▶ _REQUIREMENT_
Scan the listing below for the word "fails", then copy each line that has it.

▶ _THE DATA_
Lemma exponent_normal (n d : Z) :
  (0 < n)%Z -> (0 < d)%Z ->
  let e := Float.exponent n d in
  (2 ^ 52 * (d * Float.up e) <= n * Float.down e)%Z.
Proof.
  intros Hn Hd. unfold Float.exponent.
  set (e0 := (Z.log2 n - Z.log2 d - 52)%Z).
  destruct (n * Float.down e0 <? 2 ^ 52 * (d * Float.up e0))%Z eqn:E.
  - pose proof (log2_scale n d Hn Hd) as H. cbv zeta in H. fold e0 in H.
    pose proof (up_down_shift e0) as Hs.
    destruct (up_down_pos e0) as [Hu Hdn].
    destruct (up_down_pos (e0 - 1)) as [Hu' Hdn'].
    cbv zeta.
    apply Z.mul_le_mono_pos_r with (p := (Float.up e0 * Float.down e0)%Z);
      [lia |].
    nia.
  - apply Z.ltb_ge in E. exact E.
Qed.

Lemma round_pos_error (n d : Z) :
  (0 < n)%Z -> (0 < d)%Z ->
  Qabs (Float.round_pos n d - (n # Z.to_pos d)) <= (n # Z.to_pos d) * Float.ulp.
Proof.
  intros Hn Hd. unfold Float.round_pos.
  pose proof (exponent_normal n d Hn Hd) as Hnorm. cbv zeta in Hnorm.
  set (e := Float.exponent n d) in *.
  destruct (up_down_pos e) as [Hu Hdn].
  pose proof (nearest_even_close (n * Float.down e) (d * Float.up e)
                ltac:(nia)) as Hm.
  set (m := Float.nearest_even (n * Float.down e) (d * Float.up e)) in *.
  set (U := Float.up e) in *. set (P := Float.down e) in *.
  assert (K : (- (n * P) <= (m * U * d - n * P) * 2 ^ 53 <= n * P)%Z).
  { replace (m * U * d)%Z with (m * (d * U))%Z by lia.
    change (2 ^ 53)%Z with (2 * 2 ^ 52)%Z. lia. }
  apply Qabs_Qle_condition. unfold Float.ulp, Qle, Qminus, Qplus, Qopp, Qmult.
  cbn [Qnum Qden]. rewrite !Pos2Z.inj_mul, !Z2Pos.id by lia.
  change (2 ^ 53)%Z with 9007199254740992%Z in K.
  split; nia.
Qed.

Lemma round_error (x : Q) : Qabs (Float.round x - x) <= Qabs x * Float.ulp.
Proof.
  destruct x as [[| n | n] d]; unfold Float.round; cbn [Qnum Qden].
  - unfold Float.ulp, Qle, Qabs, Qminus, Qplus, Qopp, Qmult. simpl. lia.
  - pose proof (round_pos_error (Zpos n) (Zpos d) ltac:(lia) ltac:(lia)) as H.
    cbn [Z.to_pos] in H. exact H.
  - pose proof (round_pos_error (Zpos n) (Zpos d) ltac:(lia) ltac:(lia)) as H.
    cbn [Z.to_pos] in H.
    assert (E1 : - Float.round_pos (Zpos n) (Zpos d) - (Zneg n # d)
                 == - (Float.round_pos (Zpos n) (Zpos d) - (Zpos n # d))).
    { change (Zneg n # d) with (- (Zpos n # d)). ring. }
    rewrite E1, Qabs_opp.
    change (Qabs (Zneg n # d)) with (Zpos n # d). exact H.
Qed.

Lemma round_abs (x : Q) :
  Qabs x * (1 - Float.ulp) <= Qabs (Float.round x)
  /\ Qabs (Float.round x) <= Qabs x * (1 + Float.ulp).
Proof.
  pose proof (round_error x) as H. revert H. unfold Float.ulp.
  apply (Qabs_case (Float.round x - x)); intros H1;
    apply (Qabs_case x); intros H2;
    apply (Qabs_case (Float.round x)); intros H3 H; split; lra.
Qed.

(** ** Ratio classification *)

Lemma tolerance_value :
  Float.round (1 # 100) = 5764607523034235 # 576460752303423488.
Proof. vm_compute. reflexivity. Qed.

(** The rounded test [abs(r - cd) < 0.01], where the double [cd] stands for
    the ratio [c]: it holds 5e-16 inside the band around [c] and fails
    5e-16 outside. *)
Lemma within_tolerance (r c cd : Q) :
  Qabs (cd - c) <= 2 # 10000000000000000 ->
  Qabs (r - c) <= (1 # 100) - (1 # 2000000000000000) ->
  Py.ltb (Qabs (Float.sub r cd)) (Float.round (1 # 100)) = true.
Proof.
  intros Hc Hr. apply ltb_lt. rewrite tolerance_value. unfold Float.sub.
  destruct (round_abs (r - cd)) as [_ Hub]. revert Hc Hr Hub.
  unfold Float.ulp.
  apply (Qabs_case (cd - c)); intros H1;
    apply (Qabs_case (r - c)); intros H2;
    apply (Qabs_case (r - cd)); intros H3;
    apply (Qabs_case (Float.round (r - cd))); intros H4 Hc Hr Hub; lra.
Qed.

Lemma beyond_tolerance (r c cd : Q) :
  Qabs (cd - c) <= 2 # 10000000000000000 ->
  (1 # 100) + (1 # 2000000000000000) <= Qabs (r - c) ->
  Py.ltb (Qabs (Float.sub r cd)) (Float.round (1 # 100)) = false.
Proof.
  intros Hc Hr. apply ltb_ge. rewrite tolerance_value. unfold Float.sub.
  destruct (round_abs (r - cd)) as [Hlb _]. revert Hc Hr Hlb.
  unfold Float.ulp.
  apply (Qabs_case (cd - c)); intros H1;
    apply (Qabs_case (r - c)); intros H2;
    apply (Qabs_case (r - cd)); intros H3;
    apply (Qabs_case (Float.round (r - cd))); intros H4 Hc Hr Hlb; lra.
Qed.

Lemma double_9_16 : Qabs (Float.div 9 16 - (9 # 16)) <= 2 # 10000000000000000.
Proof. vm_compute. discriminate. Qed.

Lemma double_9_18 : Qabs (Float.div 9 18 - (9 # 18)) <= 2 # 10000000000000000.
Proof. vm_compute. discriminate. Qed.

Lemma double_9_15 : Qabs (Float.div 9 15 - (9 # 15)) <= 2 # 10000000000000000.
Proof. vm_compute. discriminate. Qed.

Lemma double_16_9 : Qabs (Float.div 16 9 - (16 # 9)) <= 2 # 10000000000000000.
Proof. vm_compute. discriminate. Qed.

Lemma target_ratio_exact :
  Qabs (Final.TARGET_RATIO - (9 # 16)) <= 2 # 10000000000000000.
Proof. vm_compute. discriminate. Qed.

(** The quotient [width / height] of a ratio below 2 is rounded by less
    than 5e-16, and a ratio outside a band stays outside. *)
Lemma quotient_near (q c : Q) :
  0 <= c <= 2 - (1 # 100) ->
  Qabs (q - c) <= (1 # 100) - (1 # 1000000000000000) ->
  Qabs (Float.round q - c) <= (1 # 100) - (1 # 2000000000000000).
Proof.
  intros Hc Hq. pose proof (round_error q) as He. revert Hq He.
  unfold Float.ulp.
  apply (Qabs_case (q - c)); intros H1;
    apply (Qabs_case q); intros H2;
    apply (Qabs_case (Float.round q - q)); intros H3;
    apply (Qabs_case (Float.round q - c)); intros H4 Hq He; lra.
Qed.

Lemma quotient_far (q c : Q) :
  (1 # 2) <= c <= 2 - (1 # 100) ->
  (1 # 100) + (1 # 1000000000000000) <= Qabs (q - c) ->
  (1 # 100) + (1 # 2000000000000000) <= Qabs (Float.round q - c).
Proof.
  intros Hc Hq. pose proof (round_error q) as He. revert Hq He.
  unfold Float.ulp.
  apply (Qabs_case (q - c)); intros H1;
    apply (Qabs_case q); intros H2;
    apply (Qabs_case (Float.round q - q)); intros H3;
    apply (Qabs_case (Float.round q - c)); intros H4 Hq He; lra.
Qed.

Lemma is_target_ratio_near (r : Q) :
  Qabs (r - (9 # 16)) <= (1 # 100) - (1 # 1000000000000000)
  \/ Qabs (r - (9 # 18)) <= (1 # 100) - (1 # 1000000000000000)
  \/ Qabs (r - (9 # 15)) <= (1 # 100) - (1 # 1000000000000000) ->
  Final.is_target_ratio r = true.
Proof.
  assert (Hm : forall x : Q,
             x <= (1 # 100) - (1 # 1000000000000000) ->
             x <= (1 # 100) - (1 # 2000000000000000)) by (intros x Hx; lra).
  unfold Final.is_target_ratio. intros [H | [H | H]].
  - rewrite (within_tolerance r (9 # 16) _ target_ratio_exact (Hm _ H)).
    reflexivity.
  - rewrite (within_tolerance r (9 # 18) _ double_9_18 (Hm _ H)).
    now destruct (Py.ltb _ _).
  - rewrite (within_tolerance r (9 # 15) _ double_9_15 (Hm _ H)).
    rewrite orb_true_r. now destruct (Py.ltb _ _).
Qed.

==

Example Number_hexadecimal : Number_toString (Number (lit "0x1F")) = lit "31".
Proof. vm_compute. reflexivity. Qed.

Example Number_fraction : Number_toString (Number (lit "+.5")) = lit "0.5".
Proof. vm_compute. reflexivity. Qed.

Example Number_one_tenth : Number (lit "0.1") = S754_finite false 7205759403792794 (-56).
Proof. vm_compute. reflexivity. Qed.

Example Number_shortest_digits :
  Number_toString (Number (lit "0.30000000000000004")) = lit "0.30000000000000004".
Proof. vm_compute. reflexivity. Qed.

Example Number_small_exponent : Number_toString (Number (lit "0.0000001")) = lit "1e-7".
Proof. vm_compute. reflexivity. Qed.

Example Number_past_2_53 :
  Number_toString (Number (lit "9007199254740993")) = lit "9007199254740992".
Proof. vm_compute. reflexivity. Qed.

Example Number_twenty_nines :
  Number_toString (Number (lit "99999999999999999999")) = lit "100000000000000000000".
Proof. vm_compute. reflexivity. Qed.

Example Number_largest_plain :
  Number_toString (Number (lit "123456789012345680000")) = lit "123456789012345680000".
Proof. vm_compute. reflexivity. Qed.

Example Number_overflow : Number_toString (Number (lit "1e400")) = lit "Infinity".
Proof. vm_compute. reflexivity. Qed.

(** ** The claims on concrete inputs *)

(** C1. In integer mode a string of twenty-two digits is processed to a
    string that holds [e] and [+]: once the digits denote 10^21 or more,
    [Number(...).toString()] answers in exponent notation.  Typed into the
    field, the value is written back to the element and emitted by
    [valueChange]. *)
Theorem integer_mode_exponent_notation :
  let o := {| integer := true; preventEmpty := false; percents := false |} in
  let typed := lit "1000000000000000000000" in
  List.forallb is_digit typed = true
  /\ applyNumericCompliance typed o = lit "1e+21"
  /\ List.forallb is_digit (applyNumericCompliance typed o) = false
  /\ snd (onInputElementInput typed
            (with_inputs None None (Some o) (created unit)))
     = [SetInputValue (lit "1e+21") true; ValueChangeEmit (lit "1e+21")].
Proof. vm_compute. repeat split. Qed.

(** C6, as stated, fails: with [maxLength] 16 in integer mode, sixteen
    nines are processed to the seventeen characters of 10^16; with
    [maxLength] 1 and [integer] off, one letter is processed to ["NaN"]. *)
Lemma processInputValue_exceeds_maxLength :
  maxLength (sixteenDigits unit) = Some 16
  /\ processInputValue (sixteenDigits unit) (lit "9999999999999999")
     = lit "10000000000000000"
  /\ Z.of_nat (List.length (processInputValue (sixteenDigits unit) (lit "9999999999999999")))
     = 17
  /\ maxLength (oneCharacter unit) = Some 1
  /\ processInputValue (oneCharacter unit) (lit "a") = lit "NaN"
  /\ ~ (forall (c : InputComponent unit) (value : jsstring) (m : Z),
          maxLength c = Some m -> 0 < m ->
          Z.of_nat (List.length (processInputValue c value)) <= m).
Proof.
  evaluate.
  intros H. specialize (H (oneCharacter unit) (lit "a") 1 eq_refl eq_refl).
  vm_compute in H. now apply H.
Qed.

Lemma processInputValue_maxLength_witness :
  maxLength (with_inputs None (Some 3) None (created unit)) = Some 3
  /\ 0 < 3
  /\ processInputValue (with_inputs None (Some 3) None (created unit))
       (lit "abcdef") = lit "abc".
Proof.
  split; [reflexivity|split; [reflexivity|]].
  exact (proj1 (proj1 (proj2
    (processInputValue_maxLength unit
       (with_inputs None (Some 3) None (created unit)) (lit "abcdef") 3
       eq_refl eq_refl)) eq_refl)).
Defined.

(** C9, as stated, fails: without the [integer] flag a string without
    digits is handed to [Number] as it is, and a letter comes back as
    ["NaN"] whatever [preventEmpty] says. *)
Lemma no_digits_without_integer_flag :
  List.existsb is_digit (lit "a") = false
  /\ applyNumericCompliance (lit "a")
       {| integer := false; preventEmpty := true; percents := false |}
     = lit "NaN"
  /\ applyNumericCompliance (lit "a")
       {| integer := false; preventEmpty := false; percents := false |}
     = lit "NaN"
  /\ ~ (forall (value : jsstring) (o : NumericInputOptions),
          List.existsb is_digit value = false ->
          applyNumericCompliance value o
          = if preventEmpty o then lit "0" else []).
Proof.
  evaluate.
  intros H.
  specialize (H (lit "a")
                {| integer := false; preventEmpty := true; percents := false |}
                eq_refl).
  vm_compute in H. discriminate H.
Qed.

...

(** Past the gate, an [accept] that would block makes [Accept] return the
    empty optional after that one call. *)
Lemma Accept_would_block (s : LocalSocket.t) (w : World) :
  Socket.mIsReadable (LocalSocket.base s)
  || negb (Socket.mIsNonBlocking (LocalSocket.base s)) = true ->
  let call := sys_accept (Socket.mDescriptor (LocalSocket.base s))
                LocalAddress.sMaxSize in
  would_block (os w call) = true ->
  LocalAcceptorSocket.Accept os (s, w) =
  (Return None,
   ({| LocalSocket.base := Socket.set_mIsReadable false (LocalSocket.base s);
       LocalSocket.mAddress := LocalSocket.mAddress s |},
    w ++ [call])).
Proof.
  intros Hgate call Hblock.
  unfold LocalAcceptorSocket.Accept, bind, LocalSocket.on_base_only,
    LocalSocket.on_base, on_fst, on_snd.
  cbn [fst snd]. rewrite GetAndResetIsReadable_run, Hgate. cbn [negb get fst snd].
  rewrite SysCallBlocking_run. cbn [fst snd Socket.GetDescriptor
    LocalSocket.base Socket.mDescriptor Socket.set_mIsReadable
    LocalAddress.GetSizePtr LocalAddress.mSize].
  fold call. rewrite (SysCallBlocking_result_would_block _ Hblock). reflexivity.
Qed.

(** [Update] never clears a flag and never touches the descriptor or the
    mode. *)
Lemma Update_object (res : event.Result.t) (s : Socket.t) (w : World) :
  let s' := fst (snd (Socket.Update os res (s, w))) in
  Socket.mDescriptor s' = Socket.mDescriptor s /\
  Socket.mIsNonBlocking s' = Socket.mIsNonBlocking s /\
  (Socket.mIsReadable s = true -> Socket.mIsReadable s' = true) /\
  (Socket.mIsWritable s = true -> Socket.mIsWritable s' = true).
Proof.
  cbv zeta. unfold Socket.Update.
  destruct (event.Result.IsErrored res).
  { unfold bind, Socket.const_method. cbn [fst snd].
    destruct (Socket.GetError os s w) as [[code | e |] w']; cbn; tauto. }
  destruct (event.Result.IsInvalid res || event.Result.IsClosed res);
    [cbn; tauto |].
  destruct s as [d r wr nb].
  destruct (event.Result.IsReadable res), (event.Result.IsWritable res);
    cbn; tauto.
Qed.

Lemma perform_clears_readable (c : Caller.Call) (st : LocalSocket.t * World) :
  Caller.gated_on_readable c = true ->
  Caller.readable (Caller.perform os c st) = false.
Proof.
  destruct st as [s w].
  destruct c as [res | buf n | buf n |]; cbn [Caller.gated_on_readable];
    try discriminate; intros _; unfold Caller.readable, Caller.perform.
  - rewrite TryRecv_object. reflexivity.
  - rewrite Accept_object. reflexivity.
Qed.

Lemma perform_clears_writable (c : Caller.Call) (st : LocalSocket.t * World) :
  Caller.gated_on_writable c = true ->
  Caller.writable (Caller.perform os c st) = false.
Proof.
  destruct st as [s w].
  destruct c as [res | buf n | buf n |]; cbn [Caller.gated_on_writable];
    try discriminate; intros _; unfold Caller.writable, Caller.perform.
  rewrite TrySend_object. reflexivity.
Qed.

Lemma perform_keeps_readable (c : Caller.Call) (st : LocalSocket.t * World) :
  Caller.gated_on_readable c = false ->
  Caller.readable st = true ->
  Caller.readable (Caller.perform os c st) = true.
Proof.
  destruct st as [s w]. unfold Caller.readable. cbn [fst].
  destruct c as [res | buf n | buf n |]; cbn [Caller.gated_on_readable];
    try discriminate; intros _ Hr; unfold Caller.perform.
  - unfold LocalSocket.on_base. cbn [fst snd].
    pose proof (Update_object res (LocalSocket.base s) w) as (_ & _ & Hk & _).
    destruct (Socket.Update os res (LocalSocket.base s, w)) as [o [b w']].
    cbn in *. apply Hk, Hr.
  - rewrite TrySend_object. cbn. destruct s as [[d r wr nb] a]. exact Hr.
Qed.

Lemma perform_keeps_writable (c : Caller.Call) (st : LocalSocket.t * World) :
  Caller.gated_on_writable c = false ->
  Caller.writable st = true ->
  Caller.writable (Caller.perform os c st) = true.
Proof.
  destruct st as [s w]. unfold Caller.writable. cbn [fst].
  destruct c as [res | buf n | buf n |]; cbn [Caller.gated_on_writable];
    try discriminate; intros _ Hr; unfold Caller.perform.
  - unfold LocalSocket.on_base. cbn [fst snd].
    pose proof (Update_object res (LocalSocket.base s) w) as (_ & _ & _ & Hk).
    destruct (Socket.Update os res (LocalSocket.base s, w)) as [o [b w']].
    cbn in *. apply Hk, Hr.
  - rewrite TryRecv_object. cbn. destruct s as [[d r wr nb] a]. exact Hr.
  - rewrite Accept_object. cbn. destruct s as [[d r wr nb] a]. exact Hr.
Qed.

▶ _OUTPUT BELOW_
    the ratio [c]: it holds 5e-16 inside the band around [c] and fails
(** C6, as stated, fails: with [maxLength] 16 in integer mode, sixteen
(** C9, as stated, fails: without the [integer] flag a string without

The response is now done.